The outcomes for treatments for oral cancer are best when the condition is detected early and treated promptly. The screening test by the dentist doesn’t indicate you have oral cancer but is just a preventive measure to make sure you don’t.

What to Expect During the Screening?

Before commencing the screening, the dentist requests you remove any dental appliances you are wearing. The removal helps the dentist examine your mouth comprehensively by looking for asymmetries, bumps, colored patches, ulcerations, swelling, and other abnormalities. In addition, the dentist observes your face, neck, lips, jaw, cheeks, the inside of your nose, and oral cavity, besides any other significant parts looking for signs of oral cancer.

When looking inside your mouth, the dentist makes use of light and a mirror. Next, the dentist holds your tongue down using a tongue depressor, helping them get a better view of the back of your mouth. The professional also requests you to make sounds to expose your throat areas that are challenging to view.

After the visual exam, the dentist touches your face, mouth, and neck, feeling unusual nodules or growths. Dentists are trained to detect cancer-causing abnormalities by touching various areas of your mouth, as suggested by the oral Cancer foundation. The examination helps your dentist to detect hard lumps of tissue. Oral cancer symptoms are painless in the early stages, although the symptoms are painful if detected late. It is why dentists perform oral cancer screenings during routine dental visits.

What Happens After Oral Cancer Screening?

Oral cancer screenings are preventive procedures and not diagnostic. If your dentist doesn’t find any abnormalities during the screening, you can rest assured everything is fine with your mouth. However, you must schedule six monthly appointments with your dentist, especially if you have risk factors for developing oral cancer.

The American cancer society mentions that the top risk factors for oral cancer include smoking, alcohol use, sun exposure, HPV diagnosis, gender, and age. In addition, the pervasiveness of oral cancer is higher among men than women.

If your dentist detects any symptoms, they refer you to further testing to detect what the symptom indicates.
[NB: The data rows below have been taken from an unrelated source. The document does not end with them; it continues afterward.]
(* ===== verification/Executive.v ===== *)
(** * Block execution ([crates/frame-executive-ext], [crates/frame-system-ext])

    The executive drives a block through initialization, extrinsics, hooks and final
    checks, on a runtime state [S].  [frame_system], the pallets' hooks and the extrinsic
    type are interfaces; the extended header is that of [CorePrimitives].  A failed
    assertion is a panic. *)

From S2P Require Import Prelude Codec DasDb KzgLib KzgIndex KzgToy DasPrimitives CorePrimitives.

(** [sp_weights::Weight]: two saturating 64-bit components. *)
Module Weight.
Record t := mk { ref_time : Z; proof_size : Z }.
Definition zero : t := mk 0 0.
Definition saturating_add (a b : t) : t :=
  mk (Z.min (ref_time a + ref_time b) (2 ^ 64 - 1)) (Z.min (proof_size a + proof_size b) (2 ^ 64 - 1)).
Definition saturating_sub (a b : t) : t :=
  mk (Z.max (ref_time a - ref_time b) 0) (Z.max (proof_size a - proof_size b) 0).
Definition all_gt (a b : t) : bool := (ref_time b <? ref_time a) && (proof_size b <? proof_size a).
End Weight.

Inductive DispatchClass := Normal | Operational | Mandatory.
#[export] Instance DispatchClass_eq_dec : EqDecision DispatchClass.
Proof. solve_decision. Defined.

Inductive TransactionValidityError := BadMandatory | MandatoryValidation | OtherInvalid (code : Z).

(** [sp_runtime::transaction_validity::TransactionSource]. *)
Inductive TransactionSource := SourceInBlock | SourceLocal | SourceExternal.

(** [frame_system::Pallet]. *)
Class FrameSystem (S Hash Item : Type) := {
  reset_events : S -> S;
  initialize : Z -> Hash -> list Item -> S -> S;
  register_extra_weight_unchecked : Weight.t -> DispatchClass -> S -> S;
  note_finished_initialize : S -> S;
  sys_block_number : S -> Z;
  sys_block_hash : S -> Z -> Hash;
  insert_block_hash : Z -> Hash -> S -> S;
  note_extrinsic : bytes -> S -> S;
  note_finished_extrinsics : S -> S;
  block_weight_total : S -> Weight.t;
  system_finalize : S -> Header.t Z Hash (list Item) * S;
  (* LastRuntimeUpgrade: whether it differs from the current version, and its update *)
  last_upgrade_outdated : S -> bool;
  put_last_upgrade : S -> S;
  item_is_pre_runtime : Item -> bool;
  base_block : Weight.t;
  max_block : Weight.t
}.

(** [AllPalletsWithSystem] and [COnRuntimeUpgrade]. *)
Class Hooks (S : Type) := {
  custom_on_runtime_upgrade : S -> Weight.t * S;
  pallets_on_runtime_upgrade : S -> Weight.t * S;
  on_initialize : Z -> S -> Weight.t * S;
  on_idle : Z -> Weight.t -> S -> Weight.t * S;
  hooks_on_finalize : Z -> S -> S;
  hooks_offchain_worker : Z -> S -> S
}.

(** [Block::Extrinsic]: [Checkable], [GetDispatchInfo], [Applyable]; [PostInfo] and the
    error of a dispatched call are opaque. *)
Class Extrinsics (S X : Type) := {
  Checked : Type;
  PostInfo : Type;
  CallError : Type;
  xt_encode : X -> bytes;
  check : X -> S -> res TransactionValidityError Checked;
  dispatch_class : Checked -> DispatchClass;
  apply : Checked -> Z -> S -> res TransactionValidityError (PostInfo + CallError) * S;
  validate : TransactionSource -> Checked -> Z -> S -> res TransactionValidityError Z;
  note_applied_extrinsic : PostInfo + CallError -> DispatchClass -> S -> S;
  (* [ensure_inherents_are_first]: the index of an inherent out of place *)
  inherent_out_of_place : list X -> option nat
}.

Section executive.
Context `{KzgLib} {S Hash Item X : Type} `{EqDecision Hash} `{EqDecision Item}.
Context `{!FrameSystem S Hash Item} `{!Hooks S} `{!Extrinsics S X} `{!HeaderCommitList S}.
Abbreviation ExtHeader := (Header.t Z Hash (list Item)).
Abbreviation EM A := (stM string S A).

(** ** [frame-system-ext]: [Pallet::finalize] *)
Definition finalize (s : S) : ExtHeader * S :=
  let '(header, s) := system_finalize s in
  let extension_data := hcl_last s in
  let ext_header := Header.new_ext (Header.number header) (Header.extrinsics_root header)
                      (Header.state_root header) (Header.parent_hash header) (Header.digest header)
                      HeaderExtension.default in
  (Header.set_extension extension_data ext_header, s).

(** ** [frame-executive-ext] *)
Definition execute_on_runtime_upgrade (s : S) : Weight.t * S :=
  let '(w1, s) := custom_on_runtime_upgrade s in
  let '(w2, s) := pallets_on_runtime_upgrade s in
  (Weight.saturating_add w1 w2, s).

Definition runtime_upgraded (s : S) : bool * S :=
  if last_upgrade_outdated s then (true, put_last_upgrade s) else (false, s).

Definition extract_pre_digest (header : ExtHeader) : list Item :=
  filter (fun d => item_is_pre_runtime d = true) (Header.digest header).

Definition initialize_block_impl (block_number : Z) (parent_hash : Hash) (digest : list Item)
    (s : S) : S :=
  let s := reset_events s in
  let weight := Weight.zero in
  let '(upgraded, s) := runtime_upgraded s in
  let '(weight, s) :=
    if upgraded : bool then let '(w, s) := execute_on_runtime_upgrade s in (Weight.saturating_add weight w, s)
    else (weight, s) in
  let s := initialize block_number parent_hash digest s in
  let '(w, s) := on_initialize block_number s in
  let weight := Weight.saturating_add weight w in
  let weight := Weight.saturating_add weight base_block in
  let s := register_extra_weight_unchecked weight Mandatory s in
  note_finished_initialize s.

Definition initialize_block (header : ExtHeader) (s : S) : S :=
  initialize_block_impl (Header.number header) (Header.parent_hash header)
    (extract_pre_digest header) s.

Definition initial_checks (header : ExtHeader) (extrinsics : list X) : EM unit := fun s =>
  let n := Header.number header in
  if negb ((0 <? n) && bool_decide (sys_block_hash s (n - 1) = Header.parent_hash header))
  then (Panic, s)
  else match inherent_out_of_place extrinsics with
       | Some _ => (Panic, s)
       | None => (Ok tt, s)
       end.

(** [ApplyExtrinsicResult]: the outcome of the call inside the validity of the
    transaction. *)
Definition apply_extrinsic (uxt : X) : stM TransactionValidityError S (unit + CallError) := fun s =>
  let encoded := xt_encode uxt in
  let encoded_len := Z.of_nat (length encoded) in
  match check uxt s with
  | Err e => (Err e, s)
  | Panic => (Panic, s)
  | Ok xt =>
      let s := note_extrinsic encoded s in
      let class := dispatch_class xt in
      match apply xt encoded_len s with
      | (Err e, s) => (Err e, s)
      | (Panic, s) => (Panic, s)
      | (Ok r, s) =>
          match r with
          | inr _ => if bool_decide (class = Mandatory) then (Err BadMandatory, s)
                     else (Ok match r with inl _ => inl tt | inr e => inr e end,
                           note_applied_extrinsic r class s)
          | inl _ => (Ok (inl tt), note_applied_extrinsic r class s)
          end
      end
  end.

Definition idle_and_finalize_hook (block_number : Z) (s : S) : S :=
  let weight := block_weight_total s in
  let remaining_weight := Weight.saturating_sub max_block weight in
  let s :=
    if Weight.all_gt remaining_weight Weight.zero then
      let '(used_weight, s) := on_idle block_number remaining_weight s in
      register_extra_weight_unchecked used_weight Mandatory s
    else s in
  hooks_on_finalize block_number s.

(** [for_each], panicking at the first invalid extrinsic. *)
Fixpoint apply_extrinsics (extrinsics : list X) : EM unit :=
  match extrinsics with
  | [] => mret tt
  | e :: extrinsics => fun s =>
      match apply_extrinsic e s with
      | (Ok _, s) => apply_extrinsics extrinsics s
      | (_, s) => (Panic, s)
      end
  end.

Definition execute_extrinsics_with_book_keeping (extrinsics : list X) (block_number : Z) : EM unit :=
  _ ← apply_extrinsics extrinsics;
  _ ← modify note_finished_extrinsics;
  modify (idle_and_finalize_hook block_number).

Definition finalize_block (s : S) : ExtHeader * S :=
  let s := note_finished_extrinsics s in
  let block_number := sys_block_number s in
  let s := idle_and_finalize_hook block_number s in
  finalize s.

Definition final_checks (header : ExtHeader) : EM unit := fun s =>
  let '(new_header, s) := finalize s in
  if negb (length (Header.digest header) =? length (Header.digest new_header))%nat then (Panic, s)
  else if negb (forallb (fun '(header_item, computed_item) => bool_decide (header_item = computed_item))
                  (zip (Header.digest header) (Header.digest new_header))) then (Panic, s)
  else if negb (bool_decide (Header.state_root header = Header.state_root new_header)) then (Panic, s)
  else if negb (bool_decide (Header.extrinsics_root header = Header.extrinsics_root new_header))
  then (Panic, s)
  else (Ok tt, s).

Definition execute_block (header : ExtHeader) (extrinsics : list X) : EM unit :=
  _ ← modify (initialize_block header);
  _ ← initial_checks header extrinsics;
  _ ← execute_extrinsics_with_book_keeping extrinsics (Header.number header);
  final_checks header.

Definition validate_transaction (source : TransactionSource) (uxt : X) (block_hash : Hash)
    : stM TransactionValidityError S Z := fun s =>
  let s := initialize (sys_block_number s + 1) block_hash [] s in
  let encoded_len := Z.of_nat (length (xt_encode uxt)) in
  match check uxt s with
  | Err e => (Err e, s)
  | Panic => (Panic, s)
  | Ok xt => if bool_decide (dispatch_class xt = Mandatory) then (Err MandatoryValidation, s)
             else (validate source xt encoded_len s, s)
  end.

Definition executive_offchain_worker (header_hash : ExtHeader -> Hash) (header : ExtHeader) (s : S) : S :=
  let digests := Header.digest header in
  let s := initialize (Header.number header) (Header.parent_hash header) digests s in
  let s := insert_block_hash (Header.number header) (header_hash header) s in
  hooks_offchain_worker (Header.number header) s.

(** ** Authoring and import *)

(** What a block author runs: initialization, the extrinsics, finalization. *)
Definition build_block (header : ExtHeader) (extrinsics : list X) (s : S) : res string ExtHeader * S :=
  match apply_extrinsics extrinsics (initialize_block header s) with
  | (Ok _, s) => let '(h, s) := finalize_block s in (Ok h, s)
  | (Err e, s) => (Err e, s)
  | (Panic, s) => (Panic, s)
  end.

Lemma digest_items_refl (d : list Item) :
  forallb (fun '(a, b) => bool_decide (a = b)) (zip d d) = true.
Proof. induction d as [|i d IH]; simpl; [done|]. by rewrite bool_decide_true. Qed.

Lemma final_checks_own s : final_checks (finalize s).1 s = (Ok tt, (finalize s).2).
Proof.
  unfold final_checks. destruct (finalize s) as [h s']. simpl.
  by rewrite Nat.eqb_refl, digest_items_refl, !bool_decide_true.
Qed.

Definition with_extension (e : HeaderExtension.t) (h : ExtHeader) : ExtHeader :=
  Header.new_ext (Header.number h) (Header.extrinsics_root h) (Header.state_root h)
    (Header.parent_hash h) (Header.digest h) e.

Lemma execute_with_extension e h extrinsics s :
  execute_block (with_extension e h) extrinsics s = execute_block h extrinsics s.
Proof. reflexivity. Qed.

(** C25: What an author builds every node accepts: if a block is built on a state from a
    header and extrinsics that all apply, and the resulting header keeps the number, the
    parent and the pre-runtime digest it was started with, then executing the block with
    this header on the same state succeeds and ends in the same state.  It does so
    whatever extension [e] the header carries: import does not compare the commitments
    of the header with those of the state. *)
Theorem build_execute header extrinsics s h s' e :
  build_block header extrinsics s = (Ok h, s') ->
  Header.number h = Header.number header -> Header.parent_hash h = Header.parent_hash header ->
  extract_pre_digest h = extract_pre_digest header ->
  0 < Header.number header ->
  sys_block_hash (initialize_block header s) (Header.number header - 1) = Header.parent_hash header ->
  sys_block_number (note_finished_extrinsics (apply_extrinsics extrinsics (initialize_block header s)).2)
    = Header.number header ->
  inherent_out_of_place extrinsics = None ->
  execute_block (with_extension e h) extrinsics s = (Ok tt, s').
Proof.
  intros Hb Hn Hp Hd Hpos Hhash Hnum Hinh. rewrite execute_with_extension.
  assert (Hi : forall s, initialize_block h s = initialize_block header s)
    by (intros s0; unfold initialize_block; by rewrite Hn, Hp, Hd).
  unfold build_block in Hb. unfold execute_block, mbind, stM_bind, modify. rewrite Hi.
  unfold initial_checks. rewrite Hn, Hp, Hhash, Hinh.
  rewrite (proj2 (Z.ltb_lt _ _) Hpos), bool_decide_true by done. simpl.
  unfold execute_extrinsics_with_book_keeping, mbind, stM_bind, modify.
  destruct (apply_extrinsics extrinsics (initialize_block header s)) as [[[]|err|] s1]; try done.
  simpl in Hnum. unfold finalize_block in Hb. rewrite Hnum in Hb.
  set (s2 := idle_and_finalize_hook (Header.number header) (note_finished_extrinsics s1)) in *.
  pose proof (final_checks_own s2) as Hf. destruct (finalize s2) as [h2 s3]. by simplify_eq/=.
Qed.

End executive.

(** ** A concrete chain: the state is a block number and a counter of extrinsics *)
Section chain_witness.
#[local] Existing Instances poly_lib.
#[local] Definition CS : Type := Z * Z.
#[local] Instance counter_system : FrameSystem CS Z Z := {|
  reset_events s := s; initialize n _ _ s := (n, s.2);
  register_extra_weight_unchecked _ _ s := s; note_finished_initialize s := s;
  sys_block_number s := s.1; sys_block_hash _ _ := 7; insert_block_hash _ _ s := s;
  note_extrinsic _ s := s; note_finished_extrinsics s := s;
  block_weight_total _ := Weight.zero;
  system_finalize s := (Header.new s.1 s.2 s.2 7 [5], s);
  last_upgrade_outdated _ := false; put_last_upgrade s := s;
  item_is_pre_runtime d := d =? 5; base_block := Weight.zero; max_block := Weight.mk 10 10
|}.
#[local] Instance counter_hooks : Hooks CS := {|
  custom_on_runtime_upgrade s := (Weight.zero, s); pallets_on_runtime_upgrade s := (Weight.zero, s);
  on_initialize _ s := (Weight.zero, s); on_idle _ _ s := (Weight.zero, s);
  hooks_on_finalize _ s := s; hooks_offchain_worker _ s := s
|}.
#[local] Instance counter_extrinsics : Extrinsics CS unit := {|
  Checked := unit; PostInfo := unit; CallError := unit; xt_encode _ := [1];
  check _ _ := Ok tt; dispatch_class _ := Normal;
  apply _ _ s := (Ok (inl tt), (s.1, s.2 + 1)); validate _ _ _ _ := Ok 0;
  note_applied_extrinsic _ _ s := s; inherent_out_of_place _ := None
|}.
#[local] Instance counter_commits : HeaderCommitList CS := fun _ => ([[e1]], [AppLookup.mk 1 1 1]).
#[local] Definition start_header : Header.t Z Z (list Z) := Header.new 1 0 0 7 [5].
#[local] Definition two_extrinsics : list unit := [tt; tt].
#[local] Definition genesis_state : CS := (0, 0).
#[local] Definition built : Header.t Z Z (list Z) :=
  Header.set_extension ([[e1]], [AppLookup.mk 1 1 1]) (Header.new 1 2 2 7 [5]).

Lemma build_execute_witness :
  execute_block (with_extension HeaderExtension.default built) two_extrinsics genesis_state
  = (Ok tt, (1, 2)).
Proof.
  apply (build_execute start_header two_extrinsics genesis_state built (1, 2)
    HeaderExtension.default); try reflexivity.
Defined.
End chain_witness.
Bear in mind results needing additional investigation does not necessarily imply a cancer diagnosis. However, early detection of cancer reduces treatment-related health problems later. It is why early detection and prevention are the keys to oral cancer.

Oral cancer screenings are not merely physical exams. The screening also enables you to discuss any apprehensions and concerns in your mind surrounding oral cancer with your dentist. You should prepare yourself to ask questions and seek advice for lifestyle changes without expressing fear about the screening exams. Participating in oral cancer screenings during routine dental exams helps put your mind at ease.